Plaintiffs claim that as part of Mr. Vélez-Suárez' harassment campaign, the latter cancelled Mr. Librán-Salas' vacations and compressed work schedules that had been granted in connection to his medical conditions (Docket No. 1 at ¶ 8). Mr. Librán-Salas was employed by the Federal Government, and his claims for adverse personnel actions are covered by the CSRA.1 Consequently, plaintiffs' claims brought pursuant to the FTCA on those grounds are preempted and must be dismissed.

C. Mental Anguish and Suffering

The Federal Employees Compensation Act, 5 U.S.C. §§ 8101-8193, establishes a federal workers' compensation program for employees who suffer a "disability" as a result of an on-the-job injury. Rolland v. Potter, 492 F.3d 45, 48 (1st Cir. 2007). Liability under FECA is "exclusive and instead of all other liability of the United States . . . to the employee, his legal representative, spouse, dependents, next of kin, and any other person otherwise entitled to recover damages." Gill v. U.S., 471 F.3d 204, 206 (1st Cir. 2006). "FECA's exclusive liability provision . . . was designed to protect the Government from suits under statutes, such as the Federal Tort Claims Act, that had been enacted to waive the Government's sovereign immunity." Id.; see also, Bruni v. U.S., 964 F.2d 76 (1st Cir. 1992)(holding that the liability imposed by FECA supplants all other liability - including tort liability under the FTCA or other statutes - on the part of the United States to an injured federal employee).

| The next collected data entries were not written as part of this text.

(* ===== verification/Discovery.v ===== *)
(** * Announces and key rotation ([hokora/core/announce.py],
      [federation/peering.py], [federation/key_rotation.py],
      [federation/channel_rotation_auth.py], [channel rotate-rns-key] of
      [cli/channel.py])

    A node announces its channels; others keep a table of the peers they heard
    of, wake mirrors, hand over queued keys and follow the rotation of a
    channel's identity, which both identities sign.  The coroutines that the
    announce handler schedules run in the order it schedules them. *)

From S2P Require Import Prelude Constants Models Queries Permissions RateLimit Ban Sealed Sequencer Message Ingest Wire Verification History Epoch Invites InviteCodes Session Live Bootstrap Roles FedAuth FedPush Mirror Metadata Channels Operator.

Definition _PEER_TTL_SECONDS : Z := 24 * 3600.
Definition KEY_ROTATION_GRACE_PERIOD : Z := 48 * 3600.

(** ** The grace window *)

Definition is_within_grace (grace_end : option float) (now : float) : bool :=
  match grace_end with Some g => flt now g | None => false end.

Definition matches_identity (current_identity_hash rotation_old_hash : option string)
    (rotation_grace_end : option float) (candidate_hash : string) (now : float) : bool :=
  if negb (str_true candidate_hash) then false
  else if ostr_true current_identity_hash && bool_decide (Some candidate_hash = current_identity_hash) then true
  else ostr_true rotation_old_hash && bool_decide (Some candidate_hash = rotation_old_hash)
       && is_within_grace rotation_grace_end now.

(** What [_log_identity_mismatch] logs about an announce of a channel. *)
Inductive identity_log := LogNothing | LogMismatch (grace_active : bool) | LogTolerated.

Definition _log_identity_mismatch (now : float) (channel_id announcer_hash : string) (db : DB) : identity_log :=
  match channels db !! channel_id with
  | None => LogNothing
  | Some c =>
      if negb (ostr_true (ch_identity_hash c)) then LogNothing
      else if negb (matches_identity (ch_identity_hash c) (ch_rotation_old_hash c) (ch_rotation_grace_end c)
                      announcer_hash now)
      then LogMismatch (is_within_grace (ch_rotation_grace_end c) now)
      else if ostr_true (ch_rotation_old_hash c) && bool_decide (Some announcer_hash = ch_rotation_old_hash c)
      then LogTolerated else LogNothing
  end.

(** ** Announcements *)

Section announcements.
Context `{HP : Msgpack} `{HR : RnsIdentity} `{HS : Signing}.
(** [RNS.Identity.recall]: the identity of a destination hash. *)
Context (recall : bytes → option bytes).

Definition type_is (t : string) (d : dict string val) : bool :=
  match dict_get "type" d with Some (VStr s) => bool_decide (s = t) | _ => false end.

Definition parse_announce (app_data : bytes) : option (dict string val) :=
  match unpackb app_data with
  | Some (VDict data) =>
      if type_is "channel" data || type_is "profile" data then Some data
      else
        match dict_get "type" data, dict_get "payload" data with
        | (None | Some VNone), Some (VBytes p) =>
            match unpackb p with
            | Some (VDict inner) =>
                if type_is "key_rotation" inner
                then Some [("type", VStr "key_rotation"); ("envelope", VDict data); ("payload", VDict inner)]
                else None
            | _ => None
            end
        | _, _ => None
        end
  | _ => None
  end.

The Secretary of Labor has the duty to administer and decide all questions arising under the statute Gill, 471 F.3d at 206 (citing 5 U.S.C. § 8145), and has consistently construed the statute so as to include claims for work-related emotional distress. Id. at 208; see also, Spinelli v. Goss, 446 F.3d 159, 160-161 (D.C. Cir. 2006) (stating that the Secretary's decision that FECA covered plaintiff's emotional and psychological injuries "settles the matter," and holding that dismissal was appropriate); Bennett v. Barnett, 210 F.3d 272, 277 (5th Cir. 2000) (noting that the Secretary took the position that plaintiff's emotional distress claim was covered by FECA, and that the district court did not have jurisdiction to decide FTCA claim for the same injury); Farley v. U.S., 162 F.3d 613, 616 (10th Cir. 1998) (concluding that there was a substantial question of compensability under FECA based on the recognition that the Secretary has in some instances found FECAcoverage for emotional distress claims); McDaniel v. U.S., 970 F.2d 194, 197 (6th Cir. 1992) (acknowledging the Secretary's determination that FECA covered plaintiff's "disabling emotional condition," and affirming dismissal of FTCA action for lack of jurisdiction). In line with these principles, plaintiffs' claims for mental anguish under FTCA are barred and must be dismissed.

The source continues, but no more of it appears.